> **HOW TO COMPLETE THIS TASK**
Reproduce, please, only the lines from the first line below to the line containing "(** [s[:n]]: the", inclusive.

> **DATA SUPPLIED**
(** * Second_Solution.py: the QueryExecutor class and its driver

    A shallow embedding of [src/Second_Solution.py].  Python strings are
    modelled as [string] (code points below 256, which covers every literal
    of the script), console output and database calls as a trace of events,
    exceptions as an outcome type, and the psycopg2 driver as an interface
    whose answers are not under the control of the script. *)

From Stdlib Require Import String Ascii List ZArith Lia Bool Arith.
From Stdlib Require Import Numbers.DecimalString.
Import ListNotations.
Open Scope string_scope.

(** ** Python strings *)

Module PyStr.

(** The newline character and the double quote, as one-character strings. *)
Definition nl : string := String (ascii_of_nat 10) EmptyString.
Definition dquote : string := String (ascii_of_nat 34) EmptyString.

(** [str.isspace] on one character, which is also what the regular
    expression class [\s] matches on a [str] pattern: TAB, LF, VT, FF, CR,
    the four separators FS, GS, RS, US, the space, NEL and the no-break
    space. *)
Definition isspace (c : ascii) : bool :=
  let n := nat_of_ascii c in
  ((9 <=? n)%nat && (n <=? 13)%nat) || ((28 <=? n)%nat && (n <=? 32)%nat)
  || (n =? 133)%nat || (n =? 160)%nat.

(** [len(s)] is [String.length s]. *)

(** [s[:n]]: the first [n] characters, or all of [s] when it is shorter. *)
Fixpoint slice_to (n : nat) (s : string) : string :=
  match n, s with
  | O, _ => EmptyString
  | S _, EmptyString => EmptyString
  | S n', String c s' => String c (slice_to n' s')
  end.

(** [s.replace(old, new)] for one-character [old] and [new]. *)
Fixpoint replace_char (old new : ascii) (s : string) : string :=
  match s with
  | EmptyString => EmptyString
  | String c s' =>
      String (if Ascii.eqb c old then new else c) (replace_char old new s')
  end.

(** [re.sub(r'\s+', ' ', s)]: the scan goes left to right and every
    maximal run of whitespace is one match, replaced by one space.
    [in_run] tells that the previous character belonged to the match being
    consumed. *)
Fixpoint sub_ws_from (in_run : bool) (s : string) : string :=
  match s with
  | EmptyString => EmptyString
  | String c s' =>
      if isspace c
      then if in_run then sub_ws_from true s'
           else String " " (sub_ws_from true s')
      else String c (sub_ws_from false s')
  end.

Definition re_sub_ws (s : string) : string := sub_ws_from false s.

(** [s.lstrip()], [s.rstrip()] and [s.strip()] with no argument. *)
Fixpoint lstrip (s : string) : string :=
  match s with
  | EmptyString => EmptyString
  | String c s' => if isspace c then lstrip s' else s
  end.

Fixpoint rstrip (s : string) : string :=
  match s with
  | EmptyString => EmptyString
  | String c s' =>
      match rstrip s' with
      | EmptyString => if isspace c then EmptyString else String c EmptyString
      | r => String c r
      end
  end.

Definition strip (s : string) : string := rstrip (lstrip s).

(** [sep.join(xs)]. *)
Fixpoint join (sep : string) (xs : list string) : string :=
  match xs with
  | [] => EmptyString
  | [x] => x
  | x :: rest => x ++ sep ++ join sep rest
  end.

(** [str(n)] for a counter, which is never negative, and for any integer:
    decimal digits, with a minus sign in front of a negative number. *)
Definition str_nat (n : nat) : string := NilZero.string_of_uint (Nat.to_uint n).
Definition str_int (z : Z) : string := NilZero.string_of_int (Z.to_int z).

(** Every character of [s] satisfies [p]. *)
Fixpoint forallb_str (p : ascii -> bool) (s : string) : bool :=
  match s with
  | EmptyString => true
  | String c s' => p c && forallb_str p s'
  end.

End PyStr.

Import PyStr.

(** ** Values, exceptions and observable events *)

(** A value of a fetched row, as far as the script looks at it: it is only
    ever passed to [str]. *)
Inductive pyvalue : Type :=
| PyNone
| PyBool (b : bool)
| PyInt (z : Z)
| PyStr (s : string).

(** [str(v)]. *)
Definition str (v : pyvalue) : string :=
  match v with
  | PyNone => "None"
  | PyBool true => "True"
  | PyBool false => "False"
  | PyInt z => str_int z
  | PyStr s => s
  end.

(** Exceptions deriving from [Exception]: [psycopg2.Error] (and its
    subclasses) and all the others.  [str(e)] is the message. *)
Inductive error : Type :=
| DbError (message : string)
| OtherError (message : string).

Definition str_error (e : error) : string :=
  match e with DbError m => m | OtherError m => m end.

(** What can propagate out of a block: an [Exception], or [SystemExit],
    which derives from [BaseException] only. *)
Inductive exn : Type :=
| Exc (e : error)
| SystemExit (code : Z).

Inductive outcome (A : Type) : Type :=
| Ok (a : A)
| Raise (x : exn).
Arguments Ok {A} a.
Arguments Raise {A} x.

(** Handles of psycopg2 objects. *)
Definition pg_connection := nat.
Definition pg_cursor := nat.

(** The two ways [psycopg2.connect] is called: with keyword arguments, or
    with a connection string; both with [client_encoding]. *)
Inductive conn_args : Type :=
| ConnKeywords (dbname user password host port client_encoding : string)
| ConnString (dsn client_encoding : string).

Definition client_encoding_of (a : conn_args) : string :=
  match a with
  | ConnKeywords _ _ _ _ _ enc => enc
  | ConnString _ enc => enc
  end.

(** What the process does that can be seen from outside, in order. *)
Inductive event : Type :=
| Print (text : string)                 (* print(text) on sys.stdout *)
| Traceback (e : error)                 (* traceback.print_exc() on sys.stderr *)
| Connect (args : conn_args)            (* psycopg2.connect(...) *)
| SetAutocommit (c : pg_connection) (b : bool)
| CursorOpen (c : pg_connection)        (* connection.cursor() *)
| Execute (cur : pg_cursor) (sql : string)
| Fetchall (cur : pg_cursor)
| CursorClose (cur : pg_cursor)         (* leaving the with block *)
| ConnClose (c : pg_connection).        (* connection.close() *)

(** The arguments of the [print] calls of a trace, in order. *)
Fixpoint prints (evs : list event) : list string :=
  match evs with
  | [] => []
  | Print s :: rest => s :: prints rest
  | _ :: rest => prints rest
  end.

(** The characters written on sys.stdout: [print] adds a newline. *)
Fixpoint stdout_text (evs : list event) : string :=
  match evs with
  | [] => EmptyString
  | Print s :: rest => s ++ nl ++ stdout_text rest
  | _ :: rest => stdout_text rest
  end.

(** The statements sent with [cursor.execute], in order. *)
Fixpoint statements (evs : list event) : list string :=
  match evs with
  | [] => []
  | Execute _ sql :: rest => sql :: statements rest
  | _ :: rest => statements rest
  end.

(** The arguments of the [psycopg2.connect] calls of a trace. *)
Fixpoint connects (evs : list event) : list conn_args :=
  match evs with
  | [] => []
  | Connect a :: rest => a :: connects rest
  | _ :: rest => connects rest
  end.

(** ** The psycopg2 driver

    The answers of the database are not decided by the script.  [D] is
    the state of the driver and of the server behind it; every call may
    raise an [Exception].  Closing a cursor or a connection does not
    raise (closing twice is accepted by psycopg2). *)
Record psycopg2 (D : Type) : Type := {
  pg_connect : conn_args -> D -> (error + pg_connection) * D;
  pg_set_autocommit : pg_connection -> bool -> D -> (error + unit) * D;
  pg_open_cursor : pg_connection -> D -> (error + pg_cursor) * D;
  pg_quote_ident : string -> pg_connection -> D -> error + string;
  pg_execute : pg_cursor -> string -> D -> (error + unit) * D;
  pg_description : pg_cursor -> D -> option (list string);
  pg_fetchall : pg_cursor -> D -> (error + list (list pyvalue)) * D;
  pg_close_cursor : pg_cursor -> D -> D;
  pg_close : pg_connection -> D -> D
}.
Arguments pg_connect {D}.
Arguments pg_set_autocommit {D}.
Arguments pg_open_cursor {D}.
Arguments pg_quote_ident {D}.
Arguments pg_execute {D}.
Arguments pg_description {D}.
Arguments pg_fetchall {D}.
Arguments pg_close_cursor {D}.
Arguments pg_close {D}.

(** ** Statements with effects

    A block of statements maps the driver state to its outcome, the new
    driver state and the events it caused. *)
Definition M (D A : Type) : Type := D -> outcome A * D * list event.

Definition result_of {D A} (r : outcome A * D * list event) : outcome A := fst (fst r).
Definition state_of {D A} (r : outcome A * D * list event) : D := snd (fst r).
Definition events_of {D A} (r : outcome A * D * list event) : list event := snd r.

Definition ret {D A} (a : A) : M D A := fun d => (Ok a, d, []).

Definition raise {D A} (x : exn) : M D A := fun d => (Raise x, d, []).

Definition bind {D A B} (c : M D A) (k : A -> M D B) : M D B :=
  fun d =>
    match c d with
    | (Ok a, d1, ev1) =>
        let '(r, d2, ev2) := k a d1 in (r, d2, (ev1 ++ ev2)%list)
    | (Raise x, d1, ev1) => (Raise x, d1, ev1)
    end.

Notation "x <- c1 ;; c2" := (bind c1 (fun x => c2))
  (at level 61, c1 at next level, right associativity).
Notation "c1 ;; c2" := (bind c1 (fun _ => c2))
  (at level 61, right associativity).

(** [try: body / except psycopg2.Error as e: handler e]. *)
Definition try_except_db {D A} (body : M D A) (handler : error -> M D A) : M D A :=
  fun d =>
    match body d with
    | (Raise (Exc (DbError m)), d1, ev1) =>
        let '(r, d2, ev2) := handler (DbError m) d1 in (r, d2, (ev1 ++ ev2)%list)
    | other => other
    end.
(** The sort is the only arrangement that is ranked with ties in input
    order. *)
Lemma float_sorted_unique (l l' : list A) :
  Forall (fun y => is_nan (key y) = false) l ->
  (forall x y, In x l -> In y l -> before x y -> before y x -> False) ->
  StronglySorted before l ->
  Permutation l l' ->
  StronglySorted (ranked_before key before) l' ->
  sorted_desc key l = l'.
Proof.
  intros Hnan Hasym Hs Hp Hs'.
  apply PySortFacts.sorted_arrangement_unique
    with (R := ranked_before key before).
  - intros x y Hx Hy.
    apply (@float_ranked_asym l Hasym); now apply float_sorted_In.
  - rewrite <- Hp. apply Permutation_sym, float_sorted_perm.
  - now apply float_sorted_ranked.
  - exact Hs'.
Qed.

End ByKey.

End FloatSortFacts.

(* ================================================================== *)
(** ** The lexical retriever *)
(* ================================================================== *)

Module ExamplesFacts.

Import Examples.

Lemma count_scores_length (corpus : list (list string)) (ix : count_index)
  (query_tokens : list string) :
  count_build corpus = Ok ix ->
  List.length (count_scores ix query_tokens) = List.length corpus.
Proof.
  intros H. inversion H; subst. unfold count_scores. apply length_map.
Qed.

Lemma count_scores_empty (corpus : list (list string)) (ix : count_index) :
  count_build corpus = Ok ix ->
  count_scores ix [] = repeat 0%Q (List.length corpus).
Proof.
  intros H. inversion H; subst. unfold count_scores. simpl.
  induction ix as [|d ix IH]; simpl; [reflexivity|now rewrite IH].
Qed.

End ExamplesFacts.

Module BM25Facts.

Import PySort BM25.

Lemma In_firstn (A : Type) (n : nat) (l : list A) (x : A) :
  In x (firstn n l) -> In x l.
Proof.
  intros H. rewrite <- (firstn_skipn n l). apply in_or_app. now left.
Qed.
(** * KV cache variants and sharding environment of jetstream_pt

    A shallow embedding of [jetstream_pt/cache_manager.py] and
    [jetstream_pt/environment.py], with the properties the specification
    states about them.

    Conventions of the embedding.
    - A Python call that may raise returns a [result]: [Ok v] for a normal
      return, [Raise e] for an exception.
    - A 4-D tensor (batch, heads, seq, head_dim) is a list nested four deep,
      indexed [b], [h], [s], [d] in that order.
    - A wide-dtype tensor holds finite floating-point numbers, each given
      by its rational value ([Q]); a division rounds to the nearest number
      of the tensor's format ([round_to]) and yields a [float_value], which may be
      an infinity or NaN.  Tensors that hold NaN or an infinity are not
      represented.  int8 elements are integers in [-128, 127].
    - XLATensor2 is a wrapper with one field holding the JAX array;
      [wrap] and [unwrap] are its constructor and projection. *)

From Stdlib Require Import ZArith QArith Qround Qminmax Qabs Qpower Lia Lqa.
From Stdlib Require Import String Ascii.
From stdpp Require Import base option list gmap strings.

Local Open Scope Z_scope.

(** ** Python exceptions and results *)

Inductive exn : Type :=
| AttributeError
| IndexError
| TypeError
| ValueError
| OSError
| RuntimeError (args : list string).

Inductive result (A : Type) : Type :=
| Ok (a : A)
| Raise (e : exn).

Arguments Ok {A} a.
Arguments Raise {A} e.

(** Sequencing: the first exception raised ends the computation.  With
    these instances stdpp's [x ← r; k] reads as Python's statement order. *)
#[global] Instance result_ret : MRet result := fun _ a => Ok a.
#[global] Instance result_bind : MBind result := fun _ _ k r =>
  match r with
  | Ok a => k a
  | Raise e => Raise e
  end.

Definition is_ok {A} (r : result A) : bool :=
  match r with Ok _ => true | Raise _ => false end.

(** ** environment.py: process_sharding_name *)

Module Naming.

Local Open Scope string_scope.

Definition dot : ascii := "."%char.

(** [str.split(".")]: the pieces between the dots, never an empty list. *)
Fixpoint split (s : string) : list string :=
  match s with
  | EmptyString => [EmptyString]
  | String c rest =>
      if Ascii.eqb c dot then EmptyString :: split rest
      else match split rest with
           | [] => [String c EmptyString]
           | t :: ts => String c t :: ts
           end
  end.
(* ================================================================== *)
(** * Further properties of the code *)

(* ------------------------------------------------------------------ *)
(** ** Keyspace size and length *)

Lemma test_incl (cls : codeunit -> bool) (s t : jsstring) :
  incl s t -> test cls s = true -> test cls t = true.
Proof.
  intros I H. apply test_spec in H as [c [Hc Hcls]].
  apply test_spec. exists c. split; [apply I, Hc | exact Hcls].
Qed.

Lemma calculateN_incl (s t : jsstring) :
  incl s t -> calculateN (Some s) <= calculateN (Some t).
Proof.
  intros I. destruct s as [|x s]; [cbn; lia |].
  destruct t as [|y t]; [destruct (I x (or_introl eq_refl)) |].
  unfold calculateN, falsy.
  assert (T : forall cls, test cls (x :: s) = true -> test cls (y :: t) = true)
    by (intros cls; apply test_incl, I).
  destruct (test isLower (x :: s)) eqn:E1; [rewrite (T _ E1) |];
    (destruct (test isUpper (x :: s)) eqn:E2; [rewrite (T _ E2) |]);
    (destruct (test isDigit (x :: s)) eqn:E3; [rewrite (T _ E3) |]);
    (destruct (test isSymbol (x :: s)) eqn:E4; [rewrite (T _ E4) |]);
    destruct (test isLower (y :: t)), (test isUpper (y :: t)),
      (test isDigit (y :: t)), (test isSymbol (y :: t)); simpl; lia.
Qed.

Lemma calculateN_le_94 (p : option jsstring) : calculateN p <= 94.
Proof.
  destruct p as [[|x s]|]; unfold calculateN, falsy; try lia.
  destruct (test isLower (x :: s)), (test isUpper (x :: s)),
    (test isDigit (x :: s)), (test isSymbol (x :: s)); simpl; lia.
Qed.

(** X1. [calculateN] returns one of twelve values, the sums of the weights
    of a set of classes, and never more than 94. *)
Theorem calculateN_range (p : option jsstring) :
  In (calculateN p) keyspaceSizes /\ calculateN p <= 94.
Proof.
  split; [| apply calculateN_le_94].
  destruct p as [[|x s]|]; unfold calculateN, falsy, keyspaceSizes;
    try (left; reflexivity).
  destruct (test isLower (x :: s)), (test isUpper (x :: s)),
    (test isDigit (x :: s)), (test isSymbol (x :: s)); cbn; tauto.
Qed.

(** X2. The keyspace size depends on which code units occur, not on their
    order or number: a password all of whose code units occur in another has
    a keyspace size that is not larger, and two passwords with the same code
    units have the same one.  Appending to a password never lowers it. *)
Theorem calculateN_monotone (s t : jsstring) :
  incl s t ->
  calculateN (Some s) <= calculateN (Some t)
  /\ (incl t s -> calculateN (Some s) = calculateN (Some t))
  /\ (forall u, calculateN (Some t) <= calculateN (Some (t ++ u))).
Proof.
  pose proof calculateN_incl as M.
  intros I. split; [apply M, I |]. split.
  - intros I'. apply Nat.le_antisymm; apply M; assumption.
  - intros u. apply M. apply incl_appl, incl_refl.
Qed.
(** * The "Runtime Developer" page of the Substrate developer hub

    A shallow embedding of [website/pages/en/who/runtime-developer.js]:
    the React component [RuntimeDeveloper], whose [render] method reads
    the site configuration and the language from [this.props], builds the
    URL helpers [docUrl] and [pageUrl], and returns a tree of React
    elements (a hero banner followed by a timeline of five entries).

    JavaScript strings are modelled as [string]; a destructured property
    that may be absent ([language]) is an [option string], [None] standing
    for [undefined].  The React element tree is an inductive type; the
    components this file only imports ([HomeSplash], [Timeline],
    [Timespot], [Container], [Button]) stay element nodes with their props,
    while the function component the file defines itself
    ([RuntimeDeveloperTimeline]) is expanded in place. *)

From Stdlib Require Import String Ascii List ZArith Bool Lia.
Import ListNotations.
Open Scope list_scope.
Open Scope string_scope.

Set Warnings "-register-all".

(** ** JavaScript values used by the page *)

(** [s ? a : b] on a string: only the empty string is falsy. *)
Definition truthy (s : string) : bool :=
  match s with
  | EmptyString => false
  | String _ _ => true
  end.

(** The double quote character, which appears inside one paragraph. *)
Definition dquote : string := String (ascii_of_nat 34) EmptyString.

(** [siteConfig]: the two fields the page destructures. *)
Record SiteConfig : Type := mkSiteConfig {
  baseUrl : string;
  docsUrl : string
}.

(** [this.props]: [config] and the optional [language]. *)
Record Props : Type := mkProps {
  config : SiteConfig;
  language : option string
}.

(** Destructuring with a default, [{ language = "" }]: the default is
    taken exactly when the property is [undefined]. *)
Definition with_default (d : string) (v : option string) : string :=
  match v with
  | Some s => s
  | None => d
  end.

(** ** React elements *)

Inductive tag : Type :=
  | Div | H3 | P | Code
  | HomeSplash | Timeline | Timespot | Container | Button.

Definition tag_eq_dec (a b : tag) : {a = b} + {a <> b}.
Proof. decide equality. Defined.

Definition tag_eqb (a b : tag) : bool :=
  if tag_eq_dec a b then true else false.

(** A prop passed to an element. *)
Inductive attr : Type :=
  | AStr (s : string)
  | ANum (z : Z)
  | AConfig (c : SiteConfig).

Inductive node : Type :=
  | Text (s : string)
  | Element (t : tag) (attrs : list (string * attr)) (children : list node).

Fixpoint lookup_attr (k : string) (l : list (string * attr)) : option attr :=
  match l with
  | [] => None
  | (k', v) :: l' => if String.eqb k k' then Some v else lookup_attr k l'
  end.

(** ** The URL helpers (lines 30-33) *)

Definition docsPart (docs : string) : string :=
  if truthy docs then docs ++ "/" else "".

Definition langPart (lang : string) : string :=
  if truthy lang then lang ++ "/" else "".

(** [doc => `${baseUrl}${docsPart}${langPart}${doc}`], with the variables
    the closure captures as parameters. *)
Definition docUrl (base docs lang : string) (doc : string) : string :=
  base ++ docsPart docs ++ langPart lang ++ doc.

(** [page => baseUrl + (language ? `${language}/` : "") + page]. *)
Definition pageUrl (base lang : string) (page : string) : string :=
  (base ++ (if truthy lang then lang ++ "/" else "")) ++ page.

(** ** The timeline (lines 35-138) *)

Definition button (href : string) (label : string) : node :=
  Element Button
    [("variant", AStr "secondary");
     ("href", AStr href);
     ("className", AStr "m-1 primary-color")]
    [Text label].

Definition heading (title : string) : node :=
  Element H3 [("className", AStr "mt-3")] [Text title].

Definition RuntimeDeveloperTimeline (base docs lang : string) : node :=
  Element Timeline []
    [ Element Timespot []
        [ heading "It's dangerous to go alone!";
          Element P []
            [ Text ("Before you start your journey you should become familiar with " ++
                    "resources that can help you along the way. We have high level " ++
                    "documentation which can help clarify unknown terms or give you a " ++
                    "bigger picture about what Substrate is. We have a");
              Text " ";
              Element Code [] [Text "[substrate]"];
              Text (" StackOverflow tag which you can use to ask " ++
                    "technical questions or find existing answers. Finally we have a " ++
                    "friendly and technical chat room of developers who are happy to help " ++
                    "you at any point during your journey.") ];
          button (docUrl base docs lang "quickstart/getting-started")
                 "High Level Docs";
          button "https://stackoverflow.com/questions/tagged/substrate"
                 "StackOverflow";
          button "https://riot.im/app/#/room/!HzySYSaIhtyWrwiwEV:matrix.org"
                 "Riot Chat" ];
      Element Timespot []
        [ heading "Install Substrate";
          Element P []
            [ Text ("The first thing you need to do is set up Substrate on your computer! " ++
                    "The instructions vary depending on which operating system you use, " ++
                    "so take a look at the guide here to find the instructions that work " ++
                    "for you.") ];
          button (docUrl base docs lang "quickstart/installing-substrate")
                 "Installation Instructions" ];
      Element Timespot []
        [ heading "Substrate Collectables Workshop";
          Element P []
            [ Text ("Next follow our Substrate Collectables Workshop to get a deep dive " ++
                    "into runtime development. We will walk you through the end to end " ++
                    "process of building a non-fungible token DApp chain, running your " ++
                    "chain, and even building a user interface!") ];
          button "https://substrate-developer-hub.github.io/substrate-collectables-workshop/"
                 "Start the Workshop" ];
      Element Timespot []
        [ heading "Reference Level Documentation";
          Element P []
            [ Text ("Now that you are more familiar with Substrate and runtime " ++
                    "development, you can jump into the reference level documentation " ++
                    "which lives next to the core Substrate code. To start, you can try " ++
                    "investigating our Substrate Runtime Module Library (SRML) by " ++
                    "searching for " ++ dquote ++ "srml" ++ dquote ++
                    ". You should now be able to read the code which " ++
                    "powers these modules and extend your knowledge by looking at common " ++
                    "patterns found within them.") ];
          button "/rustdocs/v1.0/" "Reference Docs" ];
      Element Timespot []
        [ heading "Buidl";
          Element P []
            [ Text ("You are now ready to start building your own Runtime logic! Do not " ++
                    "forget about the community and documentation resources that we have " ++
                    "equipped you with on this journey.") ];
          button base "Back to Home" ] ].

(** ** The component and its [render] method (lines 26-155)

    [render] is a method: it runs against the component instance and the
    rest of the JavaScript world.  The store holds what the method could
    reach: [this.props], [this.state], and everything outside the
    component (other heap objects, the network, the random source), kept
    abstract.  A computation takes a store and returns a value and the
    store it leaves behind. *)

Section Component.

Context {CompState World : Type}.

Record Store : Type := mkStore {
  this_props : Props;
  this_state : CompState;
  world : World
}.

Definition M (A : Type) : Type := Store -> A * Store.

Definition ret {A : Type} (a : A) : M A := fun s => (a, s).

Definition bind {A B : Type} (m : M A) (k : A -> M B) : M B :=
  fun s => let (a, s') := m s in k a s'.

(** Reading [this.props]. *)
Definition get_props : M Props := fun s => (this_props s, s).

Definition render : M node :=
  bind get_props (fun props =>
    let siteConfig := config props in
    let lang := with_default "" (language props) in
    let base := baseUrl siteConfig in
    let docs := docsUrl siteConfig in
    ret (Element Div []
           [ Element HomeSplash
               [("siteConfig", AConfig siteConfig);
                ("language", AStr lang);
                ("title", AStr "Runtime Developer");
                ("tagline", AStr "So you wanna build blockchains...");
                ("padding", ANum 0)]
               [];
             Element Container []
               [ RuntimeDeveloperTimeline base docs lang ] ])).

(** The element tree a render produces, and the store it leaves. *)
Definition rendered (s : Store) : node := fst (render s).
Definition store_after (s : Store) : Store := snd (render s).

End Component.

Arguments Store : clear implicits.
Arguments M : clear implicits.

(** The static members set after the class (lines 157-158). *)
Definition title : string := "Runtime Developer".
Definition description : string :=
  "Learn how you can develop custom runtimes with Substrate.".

> **RESULT FOR THIS EXERCISE**
(** * Second_Solution.py: the QueryExecutor class and its driver

    A shallow embedding of [src/Second_Solution.py].  Python strings are
    modelled as [string] (code points below 256, which covers every literal
    of the script), console output and database calls as a trace of events,
    exceptions as an outcome type, and the psycopg2 driver as an interface
    whose answers are not under the control of the script. *)

From Stdlib Require Import String Ascii List ZArith Lia Bool Arith.
From Stdlib Require Import Numbers.DecimalString.
Import ListNotations.
Open Scope string_scope.

(** ** Python strings *)

Module PyStr.

(** The newline character and the double quote, as one-character strings. *)
Definition nl : string := String (ascii_of_nat 10) EmptyString.
Definition dquote : string := String (ascii_of_nat 34) EmptyString.

(** [str.isspace] on one character, which is also what the regular
    expression class [\s] matches on a [str] pattern: TAB, LF, VT, FF, CR,
    the four separators FS, GS, RS, US, the space, NEL and the no-break
    space. *)
Definition isspace (c : ascii) : bool :=
  let n := nat_of_ascii c in
  ((9 <=? n)%nat && (n <=? 13)%nat) || ((28 <=? n)%nat && (n <=? 32)%nat)
  || (n =? 133)%nat || (n =? 160)%nat.

(** [len(s)] is [String.length s]. *)

(** [s[:n]]: the first [n] characters, or all of [s] when it is shorter. *)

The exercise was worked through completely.